## Your objective:
State only how many lines in the listing contain the string "without".

## Exercise input:

(* ===== verification/Locality.v ===== *)
(** * What a command depends on

    The command semantics of [ExecutorSpec] on data without expirations: a
    command changes only the keys it names, its reply and its effect depend
    only on what is stored under them, not on the clock, and an error changes
    nothing.  This is what makes replaying the commands of one node on another
    node reproduce its data. *)
From S2P Require Import Prelude GoText GoFloat GoFloatText Resp ListValue SkipList ZSetValue Store StoreSpec Executor ExecutorSpec Engine.
Local Open Scope Z_scope.

(** ** Data without expirations *)

Definition permanent (kv : KV) : Prop := forall k x, kv !! k = Some x -> x.2 = 0.

Lemma permanent_empty : permanent ∅.
Proof. intros k x. by rw lookup_empty. Qed.
Lemma permanent_insert k v kv : permanent kv -> permanent (<[k := (v, 0)]> kv).
Proof. intros Hp k' x. rw lookup_insert_Some. intros [[_ <-]|[_ Hx]]; [done|by eapply Hp]. Qed.
Lemma permanent_delete k kv : permanent kv -> permanent (delete k kv).
Proof. intros Hp k' x. rw lookup_delete_Some. intros [_ Hx]. by eapply Hp. Qed.
Lemma permanent_live now k kv : permanent kv -> klive now k kv = kv !! k.
Proof.
  intros Hp. unfold klive. destruct (kv !! k) as [x|] eqn:Hx; [|done]. simpl.
  unfold kexpired. by rw (Hp k x Hx).
Qed.
Lemma permanent_drop now k kv : permanent kv -> kdrop now k kv = kv.
Proof.
  intros Hp. unfold kdrop. destruct (kv !! k) as [x|] eqn:Hx; [|done]. unfold kexpired. by rw (Hp k x Hx).
Qed.
#[export] Hint Resolve permanent_empty permanent_insert permanent_delete : mnemo.

(** Commands that set no expiration. *)
Definition permanentOption (a : string) : bool :=
  negb (String.eqb (upperASCII a) "EX" || String.eqb (upperASCII a) "PX").
Definition permanentCommand (cmd : Command) : bool :=
  negb (String.eqb (Name cmd) "EXPIRE") &&
  (negb (String.eqb (Name cmd) "SET") || forallb permanentOption (drop 2 (Args cmd))).
Definition isFlush (cmd : Command) : bool := String.eqb (Name cmd) "FLUSHDB" || String.eqb (Name cmd) "FLUSHALL".

(** ** Two maps that agree on some keys *)

Record agrees (P : string -> Prop) (kv1 kv2 : KV) : Prop := {
  agrees_on : forall k, P k -> kv1 !! k = kv2 !! k;
  agrees_left : permanent kv1;
  agrees_right : permanent kv2
}.

Lemma agrees_insert P k v kv1 kv2 : agrees P kv1 kv2 -> agrees P (<[k := (v, 0)]> kv1) (<[k := (v, 0)]> kv2).
Proof.
  intros [Ha H1 H2]. split; [|by apply permanent_insert..]. intros k' Hk. destruct (decide (k = k')) as [<-|Hne].
  - by rw !lookup_insert_eq.
  - rw !lookup_insert_ne //. by apply Ha.
Qed.
Lemma agrees_delete P k kv1 kv2 : agrees P kv1 kv2 -> agrees P (delete k kv1) (delete k kv2).
Proof.
  intros [Ha H1 H2]. split; [|by apply permanent_delete..]. intros k' Hk. destruct (decide (k = k')) as [<-|Hne].
  - by rw !lookup_delete_eq.
  - rw !lookup_delete_ne //. by apply Ha.
Qed.
Lemma agrees_sym P kv1 kv2 : agrees P kv1 kv2 -> agrees P kv2 kv1.
Proof. intros [Ha H1 H2]. split; [intros k Hk; by rw Ha|done|done]. Qed.

(** Two results: the same answer, and maps that still agree. *)
Definition same {A} (P : string -> Prop) (r1 r2 : A * KV) : Prop := r1.1 = r2.1 /\ agrees P r1.2 r2.2.

Lemma same_intro {A} P (a : A) kv1 kv2 : agrees P kv1 kv2 -> same P (a, kv1) (a, kv2).
Proof. done. Qed.
#[export] Hint Resolve agrees_insert agrees_delete same_intro : mnemo.

Section operations.
Context (P : string -> Prop) (k : string) (Hk : P k).

(** Both sides look up the same entry, which has no expiration. *)
Ltac both Ha :=
  rw !(permanent_live _ _ _ (agrees_left _ _ _ Ha)) !(permanent_live _ _ _ (agrees_right _ _ _ Ha))
     !(permanent_drop _ _ _ (agrees_left _ _ _ Ha)) !(permanent_drop _ _ _ (agrees_right _ _ _ Ha)) -(agrees_on _ _ _ Ha _ Hk);
  match type of Ha with agrees _ ?kv1 _ =>
    let x := fresh "v" in let e := fresh "e" in let Hx := fresh "Hx" in
    destruct (kv1 !! k) as [[x e]|] eqn:Hx;
    [pose proof (agrees_left _ _ _ Ha _ _ Hx) as He; cbn [snd] in He; subst e; destruct x|] end.

Lemma kset_same now1 now2 value cond kv1 kv2 :
  agrees P kv1 kv2 -> same P (kset now1 k value 0 cond kv1) (kset now2 k value 0 cond kv2).
Proof. intros Ha. unfold kset. both Ha; destruct cond; auto with mnemo. Qed.

Lemma kincr_same now1 now2 delta kv1 kv2 :
  agrees P kv1 kv2 -> same P (kincr now1 k delta kv1) (kincr now2 k delta kv2).
Proof. intros Ha. unfold kincr. both Ha; repeat case_match; auto with mnemo. Qed.

Lemma kpush_same now1 now2 vs left kv1 kv2 :
  agrees P kv1 kv2 -> same P (kpush now1 k vs left kv1) (kpush now2 k vs left kv2).
Proof. intros Ha. unfold kpush. both Ha; auto with mnemo. Qed.

Lemma kpop_same now1 now2 left kv1 kv2 :
  agrees P kv1 kv2 -> same P (kpop now1 k left kv1) (kpop now2 k left kv2).
Proof. intros Ha. unfold kpop. both Ha; repeat case_match; auto with mnemo. Qed.

Lemma kzadd_same now1 now2 pairs kv1 kv2 :
  agrees P kv1 kv2 -> same P (kzadd now1 k pairs kv1) (kzadd now2 k pairs kv2).
Proof. intros Ha. unfold kzadd. both Ha; repeat case_match; auto with mnemo. Qed.

Lemma read_same {E1 E2 : Env} none f kv1 kv2 t1 t2 :
  agrees P kv1 kv2 -> same P (spec_read (H := E1) k none f kv1 t1).1 (spec_read (H := E2) k none f kv2 t2).1.
Proof. intros Ha. unfold spec_read. both Ha; cbn [fst snd]; auto with mnemo. Qed.

Lemma ttl_same {E1 E2 : Env} kv1 kv2 t1 t2 :
  agrees P kv1 kv2 -> same P (spec_ttl (H := E1) [k] kv1 t1).1 (spec_ttl (H := E2) [k] kv2 t2).1.
Proof. intros Ha. unfold spec_ttl. both Ha; simpl; auto with mnemo. Qed.
End operations.

Lemma del_same P keys n kv1 kv2 :
  Forall P keys -> agrees P kv1 kv2 -> same P (spec_del_loop keys n kv1) (spec_del_loop keys n kv2).
Proof.
  intros Hall. revert n kv1 kv2; induction Hall as [|k keys Hk _ IH]; intros n kv1 kv2 Ha; [done|]. simpl.
  rw (agrees_on _ _ _ Ha k Hk). by apply IH, agrees_delete.
Qed.

Lemma exists_same {E1 E2 : Env} P keys n kv1 kv2 t1 t2 :
  Forall P keys -> agrees P kv1 kv2 ->
  same P (spec_exists_loop (H := E1) keys n kv1 t1).1 (spec_exists_loop (H := E2) keys n kv2 t2).1.
Proof.
  intros Hall. revert n kv1 kv2 t1 t2; induction Hall as [|k keys Hk _ IH]; intros n kv1 kv2 t1 t2 Ha; [done|]. simpl.
  destruct Ha as [Ha H1 H2]. rw !permanent_live // !permanent_drop // (Ha k Hk). by apply IH.
Qed.

(** Options without EX and PX: the clock is not read. *)
Lemma parseSetOptions_permanent {E1 E2 : Env} args t1 t2 :
  forallb permanentOption args = true ->
  exists r, parseSetOptions (H := E1) args t1 = (r, t1) /\ parseSetOptions (H := E2) args t2 = (r, t2) /\
    forall o, r = inl o -> expiresAtNs o = 0.
Proof.
  unfold parseSetOptions. assert (expiresAtNs (mkSetOptions 0 setAlways) = 0) as Ho by done. revert Ho.
  generalize (mkSetOptions 0 setAlways) as opts. induction args as [|a args IH]; intros opts Ho Hall.
  { exists (inl opts). split_and!; [done|done|by intros o [= <-]]. }
  simpl in Hall. apply andb_prop in Hall as [Hopt Hall]. cbn [parseSetOptions_loop]. unfold permanentOption in Hopt.
  destruct (_ || _); [done|].
  repeat case_match; try (eexists; split_and!; [done|done|done]); by apply IH.
Qed.

Lemma set_same {E1 E2 : Env} P args kv1 kv2 t1 t2 :
  Forall P (take 1 args) -> forallb permanentOption (drop 2 args) = true -> agrees P kv1 kv2 ->
  same P (spec_set (H := E1) args kv1 t1).1 (spec_set (H := E2) args kv2 t2).1.
Proof.
  intros Hk Hopt Ha. destruct args as [|key [|value rest]]; [done..|]. apply Forall_cons in Hk as [Hk _]. unfold spec_set.
  destruct (parseSetOptions_permanent (E1 := E1) (E2 := E2) rest t1 t2 Hopt) as (r & -> & -> & Hr).
  destruct r as [o|f]; [|done]. rw (Hr o eq_refl).
  destruct (kset_same P key Hk (clock (Env := E1) t1) (clock (Env := E2) t2) value (condition o) kv1 kv2 Ha) as [He Hs].
  destruct (kset _ _ _ _ _ kv1), (kset _ _ _ _ _ kv2). simpl in *. by subst.
Qed.

(** Split the goal along the dispatch on the command name. *)
Ltac dispatch :=
  repeat match goal with
  | |- context [if String.eqb (Name ?c) ?n then _ else _] =>
      let Hn := fresh "Hn" in destruct (String.eqb_spec (Name c) n) as [Hn|Hn]
  end.

(** The keys of a command with a known name. *)
Lemma keys_first cmd : Name cmd ∉ keyless -> Name cmd ∉ ["DEL"; "EXISTS"] -> ExtractKeys cmd = take 1 (Args cmd).
Proof. intros H1 H2. unfold ExtractKeys. by rw !bool_decide_eq_false_2. Qed.
Lemma keys_all cmd : Name cmd ∈ ["DEL"; "EXISTS"] -> ExtractKeys cmd = Args cmd.
Proof.
  intros Hn. unfold ExtractKeys. rw bool_decide_eq_false_2; [|by rw bool_decide_eq_true_2].
  rw !elem_of_cons elem_of_nil in Hn. destruct Hn as [->|[->|[]]]; by apply (bool_decide_unpack _).
Qed.

(** A result whose third component is the tick. *)
Lemma same_reply {A B} P (f : A -> B) (r1 r2 : A * KV) (g1 g2 : nat) :
  same P r1 r2 -> same P (let '(a, kv) := r1 in (f a, kv, g1)).1 (let '(a, kv) := r2 in (f a, kv, g2)).1.
Proof. destruct r1, r2. intros [He Ha]. simpl in *. by subst. Qed.

(** Commands with exactly one argument, the key. *)
Ltac one_key Hk :=
  match goal with |- context [Args ?c] => destruct (Args c) as [|? [|]]; [done| |done] end; apply Forall_cons in Hk as [Hk _].

(** Commands on maps that agree on their keys give the same reply and agree
    afterwards, whatever the clocks. *)
Lemma spec_same {E1 E2 : Env} P cmd kv1 kv2 t1 t2 :
  permanentCommand cmd = true -> isFlush cmd = false -> Forall P (ExtractKeys cmd) -> agrees P kv1 kv2 ->
  same P (spec_execute (H := E1) cmd kv1 t1).1 (spec_execute (H := E2) cmd kv2 t2).1.
Proof.
  intros Hperm Hfl Hkeys Ha. apply andb_prop in Hperm as [Hexp Hset].
  assert (Name cmd ∉ keyless -> Name cmd ∉ ["DEL"; "EXISTS"] -> Forall P (take 1 (Args cmd))) as H1.
  { intros ??. by rw -keys_first. }
  assert (Name cmd ∈ ["DEL"; "EXISTS"] -> Forall P (Args cmd)) as Hall.
  { intros ?. by rw -keys_all. }
  apply orb_false_elim in Hfl as [Hf1 Hf2]. unfold spec_execute. cbv zeta. rw Hf1 Hf2. cbn [orb]. dispatch; try (by apply same_intro).
  all: repeat match goal with Hn : Name _ <> _ |- _ => clear Hn end.
  all: match goal with Hn : Name _ = _ |- _ => rw Hn in H1 Hall Hexp Hset end; simpl in Hexp; try done.
  all: try (specialize (Hall ltac:(by apply (bool_decide_unpack _)))); try (specialize (H1 ltac:(by apply (bool_decide_unpack _)) ltac:(by apply (bool_decide_unpack _)))).
  - unfold spec_del. destruct (Args cmd) as [|k keys]; [done|]. by apply (same_reply P Integer), del_same.
  - unfold spec_exists. destruct (Args cmd) as [|k keys]; [done|].
    destruct (exists_same (E1 := E1) (E2 := E2) P (k :: keys) 0 kv1 kv2 t1 t2 Hall Ha) as [He Hs].
    destruct (spec_exists_loop _ _ kv1 _) as [[??]?], (spec_exists_loop _ _ kv2 _) as [[??]?]. simpl in *. by subst.
  - one_key H1. by apply ttl_same.
  - by apply set_same.
  - one_key H1. by apply read_same.
  - one_key H1. unfold spec_incr. eapply same_reply, kincr_same; [apply H1|done].
  - unfold spec_push. destruct (Args cmd) as [|k [|v vs]]; [done..|]. apply Forall_cons in H1 as [H1 _].
    by apply (same_reply P pushReply), kpush_same.
  - unfold spec_push. destruct (Args cmd) as [|k [|v vs]]; [done..|]. apply Forall_cons in H1 as [H1 _].
    by apply (same_reply P pushReply), kpush_same.
  - one_key H1. by apply (same_reply P popReply), kpop_same.
  - one_key H1. by apply (same_reply P popReply), kpop_same.
  - one_key H1. by apply read_same.
  - unfold spec_zadd. destruct (Args cmd) as [|k rest]; [done|]. apply Forall_cons in H1 as [H1 _].
    clear Hset. destruct (_ || _); [done|]. destruct (parseZAddPairs rest); [|done]. by apply (same_reply P pushReply), kzadd_same.
  - unfold spec_zrange. destruct (Args cmd) as [|k [|a [|b [|o [|]]]]]; try done; apply Forall_cons in H1 as [H1 _];
      repeat case_match; try done; by apply read_same.
  - one_key H1. by apply read_same.
  - unfold spec_zscore. destruct (Args cmd) as [|k [|m [|]]]; try done. apply Forall_cons in H1 as [H1 _]. by apply read_same.
Qed.

(** ** Other keys *)

Lemma drop_other now k key kv : k <> key -> kdrop now key kv !! k = kv !! k.
Proof. intros Hne. unfold kdrop. repeat case_match; try done. by rw lookup_delete_ne. Qed.

Lemma insert_other k key (x : aval * Z) (kv : KV) : k <> key -> <[key := x]> kv !! k = kv !! k.
Proof. intros Hne. by rw lookup_insert_ne. Qed.
Lemma delete_other k key (kv : KV) : k <> key -> delete key kv !! k = kv !! k.
Proof. intros Hne. by rw lookup_delete_ne. Qed.

Lemma del_other k keys n kv : k ∉ keys -> (spec_del_loop keys n kv).2 !! k = kv !! k.
Proof.
  revert n kv; induction keys as [|key keys IH]; intros n kv; [done|]. rw not_elem_of_cons. intros [Hne Hk]. simpl.
  rw IH //. by rw lookup_delete_ne.
Qed.
Lemma exists_other `{Env} k keys n kv t : k ∉ keys -> (spec_exists_loop keys n kv t).1.2 !! k = kv !! k.
Proof.
  revert n kv t; induction keys as [|key keys IH]; intros n kv t; [done|]. rw not_elem_of_cons. intros [Hne Hk]. simpl.
  rw IH //. by apply drop_other.
Qed.

Ltac other :=
  repeat first [case_match | progress simplify_eq/=]; rw ?insert_other // ?delete_other // ?drop_other //.

(** A command leaves every key it does not name as it is. *)
Lemma spec_other `{Env} cmd kv t k :
  isFlush cmd = false -> k ∉ ExtractKeys cmd -> (spec_execute cmd kv t).1.2 !! k = kv !! k.
Proof.
  intros Hfl Hk.
  assert (Name cmd ∉ keyless -> Name cmd ∉ ["DEL"; "EXISTS"] -> k ∉ take 1 (Args cmd)) as H1.
  { intros ??. by rw -keys_first. }
  assert (Name cmd ∈ ["DEL"; "EXISTS"] -> k ∉ Args cmd) as Hall.
  { intros ?. by rw -keys_all. }
  clear Hk. apply orb_false_elim in Hfl as [Hf1 Hf2]. unfold spec_execute. cbv zeta. rw Hf1 Hf2. cbn [orb]. dispatch; try done.
  all: repeat match goal with Hn : Name _ <> _ |- _ => clear Hn end.
  all: match goal with Hn : Name _ = _ |- _ => rw Hn in H1 Hall end.
  all: try (specialize (Hall ltac:(by apply (bool_decide_unpack _)))); try (specialize (H1 ltac:(by apply (bool_decide_unpack _)) ltac:(by apply (bool_decide_unpack _)))).
  1: { unfold spec_del. destruct (Args cmd) as [|key keys]; [done|]. pose proof (del_other k (key :: keys) 0 kv Hall).
    by destruct (spec_del_loop _ _ _). }
  1: { unfold spec_exists. destruct (Args cmd) as [|key keys]; [done|]. pose proof (exists_other k (key :: keys) 0 kv t Hall).
    by destruct (spec_exists_loop _ _ _ _) as [[??]?]. }
  all: unfold spec_expire, spec_ttl, spec_set, spec_get, spec_incr, spec_push, spec_pop, spec_llen, spec_zadd, spec_zrange,
    spec_zcard, spec_zscore, spec_read, kexpireAt, kset, kincr, kpush, kpop, kzadd.
  all: destruct (Args cmd) as [|key rest]; [done|]; apply not_elem_of_cons in H1 as [Hne _]; other.
Qed.

(** ** Errors *)

(** An error leaves data without expirations as it is. *)
Lemma spec_error `{Env} cmd kv t :
  isFlush cmd = false -> permanent kv -> isErrorFrame (spec_execute cmd kv t).1.1 = true -> (spec_execute cmd kv t).1.2 = kv.
Proof.
  intros Hfl Hp. apply orb_false_elim in Hfl as [Hf1 Hf2]. unfold spec_execute. cbv zeta. rw Hf1 Hf2. cbn [orb]. dispatch; try done.
  all: repeat match goal with Hn : Name _ <> _ |- _ => clear Hn end.
  1: { unfold spec_del. destruct (Args cmd) as [|key keys]; [done|]. by destruct (spec_del_loop _ _ _). }
  1: { unfold spec_exists. destruct (Args cmd) as [|key keys]; [done|]. by destruct (spec_exists_loop _ _ _ _) as [[??]?]. }
  all: unfold spec_expire, spec_ttl, spec_set, spec_get, spec_incr, spec_push, spec_pop, spec_llen, spec_zadd, spec_zrange,
    spec_zcard, spec_zscore, spec_read, kexpireAt, kset, kincr, kpush, kpop, kzadd, popReply, pushReply.
  all: repeat first [case_match | progress simplify_eq/=]; try done; intros _; by apply permanent_drop.
Qed.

## Task answer:
4